Empowering grid intelligence: a comprehensive review on optimal placement and diverse applications of synchronized phasor measurement units in modern power systems

Deregulation has allowed for more effective power generation, technical advancements, and eventually reduced retail pricing, which has caused the electric power business to go through a number of changes in recent decades. In this context, the development of sustainable instruments for the supervision and management of power networks has become a crescively pressing necessity due to the presence of dynamic phenomena inside such systems. The state estimator is an excellent instrument that can be used for the careful monitoring of the circumstances of their operations. The conventional estimators make use of measurements taken in real-time by means of a SCADA system. Remote terminal units (RTUs), which are often deployed in high-voltage substations, are the devices that are responsible for providing these measurements. Because of the technological challenges that are related to the synchronization of measurements at RTUs, it is impracticable to supervise the bus voltages phase angles in a comprehensive manner.
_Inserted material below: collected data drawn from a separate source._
Lemma scored_route_has_positive_cost_witness :
  runs Planar.demo /\
  exists out a h,
    result 10 Planar.demo = Returned out /\
    analyze_route_holistic_cost (static_eqs out) 5 10 = Returned a /\
    holistic_cost a = Fin h /\ 1 / 10 * 5 < h.
Proof.
  split; [exact (proj1 demo_runs)|].
  destruct (scored_route_has_positive_cost 10 Planar.demo (proj1 demo_runs))
    as (out & Hres & Hroutes).
  destruct demo_run as (out' & Hres' & _ & _ & _ & _ & _ & _ & _ & Hst & _).
  rewrite Hres in Hres'. injection Hres' as <-.
  assert (0 < 5) as HL by lra.
  destruct (Hroutes (static_eqs out) 5 10 (55 / 100) (incl_refl _))
    as (a & m & h & Ha & _ & _ & Hh & Hbound);
    [rewrite Hst; left; reflexivity|exact HL|].
  exists out, a, h. repeat split; assumption.
Defined.

Lemma tree_outside_buffers_changes_nothing_witness :
  result 10
    (with_trees Planar.demo Variations.trees_with_far_tree)
  = result 10 Planar.demo.
Proof.
  apply (tree_outside_buffers_changes_nothing 10 Planar.demo
           Variations.far_tree None).
  intros r [<-|[<-|[]]]; reflexivity.
Defined.

Lemma tree_order_is_irrelevant_witness :
  result 10
    (with_trees Planar.demo Variations.swapped_trees)
  = result 10 Planar.demo.
Proof.
  apply (tree_order_is_irrelevant 10 Planar.demo); [reflexivity|].
  apply perm_swap.
Defined.

Lemma road_order_is_irrelevant_witness :
  exists out out',
    result 10 Planar.demo = Returned out /\
    result 10 (with_roads Planar.demo Variations.reversed_roads)
      = Returned out' /\
    nth_error (static_eqs out') 1 = nth_error (static_eqs out) 0.
Proof.
  destruct (road_order_is_irrelevant 10 Planar.demo Variations.reversed_roads
              (proj1 demo_reprojectable) (proj1 demo_labels) eq_refl
              eq_refl (perm_swap _ _ _))
    as (out & out' & Hres & Hres' & Hrows).
  exists out, out'. split; [exact Hres|]. split; [exact Hres'|].
  apply (Hrows 0%nat 1%nat Variations.first_road); reflexivity.
Defined.

Lemma nonzero_denominators_scores_in_unit_interval_witness :
  exists out e,
    result 10 Planar.demo = Returned out /\
    nth_error (static_eqs out) 0 = Some (Fin e) /\ 0 < e <= 1.
Proof.
  destruct (nonzero_denominators_scores_in_unit_interval 10 Planar.demo
              (proj1 demo_reprojectable) (proj1 demo_labels) demo_denominators)
    as (out & Hres & Hrows).
  destruct (Hrows 0%nat Variations.first_road eq_refl)
    as (a & b & c & _ & _ & _ & _ & _ & _ & Hst & _ & Hb & _).
  exists out. eexists. split; [exact Hres|]. split; [exact Hst|exact Hb].
Defined.

Lemma mean_score_of_network_is_constant_witness :
  exists out,
    result 10 Planar.demo = Returned out /\
    Routing.mean (static_eqs out) = Fin ((INR 2 + 1) / 2 / INR 2).
Proof.
  assert (roads_rows (caller_roads Planar.demo) <> []) as Hne by discriminate.
  destruct (mean_score_of_network_is_constant 10 Planar.demo
              (proj1 demo_reprojectable) (proj1 demo_labels) Hne
              demo_denominators)
    as (out & Hres & _ & _ & _ & Hst & _).
  exists out. split; [exact Hres|exact Hst].
Defined.

Lemma emission_factor_u_shaped_witness :
  exists ev ew,
    calculate_emission_factor_g_per_km (Fin 10) = Returned (Fin ev) /\
    calculate_emission_factor_g_per_km (Fin 20) = Returned (Fin ew) /\
    ew <= ev.
Proof.
  assert (10 <= 20) as H by lra.
  destruct (emission_factor_u_shaped 10 20 H) as (ev & ew & Hv & Hw & Hdec & _).
  exists ev, ew. split; [exact Hv|]. split; [exact Hw|]. apply Hdec. lra.
Defined.

Lemma mean_of_one (x : R) : mean [Fin x] = Fin (x / 1).
Proof.
  change [Fin x] with (map Fin [x]).
  rewrite (mean_numbers [x]) by discriminate. cbn. f_equal. field.
Qed.

Lemma greener_route_is_cheaper_witness :
  exists r r' h h',
    analyze_route_holistic_cost [Fin (3 / 10)] 5 10 = Returned r /\
    analyze_route_holistic_cost [Fin (8 / 10)] 5 10 = Returned r' /\
    holistic_cost r = Fin h /\ holistic_cost r' = Fin h' /\ h' <= h.
Proof.
  assert (3 / 10 / 1 <= 8 / 10 / 1) as Ha by lra.
  assert (0 <= 5) as HL by lra.
  destruct (greener_route_is_cheaper [Fin (3 / 10)] [Fin (8 / 10)] 5 10
              _ _ (mean_of_one (3 / 10)) (mean_of_one (8 / 10)) Ha HL)
    as (r & r' & h & h' & Hr & Hr' & Hh & Hh' & Hle & _).
  exists r, r', h, h'. repeat split; assumption.
Defined.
The global positioning system (GPS), which also helped contribute to the development of phasor measurement units (PMUs), made it more simpler and less time-consuming to deal with these difficulties. The voltage and current phasor quantification may be obtained with a high level of accuracy using a PMU unit that is fitted with a GPS receiver. These measurements are made in relation to a standard reference phase angle. An introduction to the PMU technology and a discussion on how PMUs should ideally be distributed across a power network is offered in the initial section of this research study. There is a focus on the most important problems with the implementation and functioning of PMUs, and there is also an inquiry into commercialization penetration in the power markets. In the succeeding section of the study, a broad variety of approaches relating to the selection of the judicious placement of PMUs are presented, along with an algorithmic process for determining the optimum set of PMUs that are necessary for complete observability.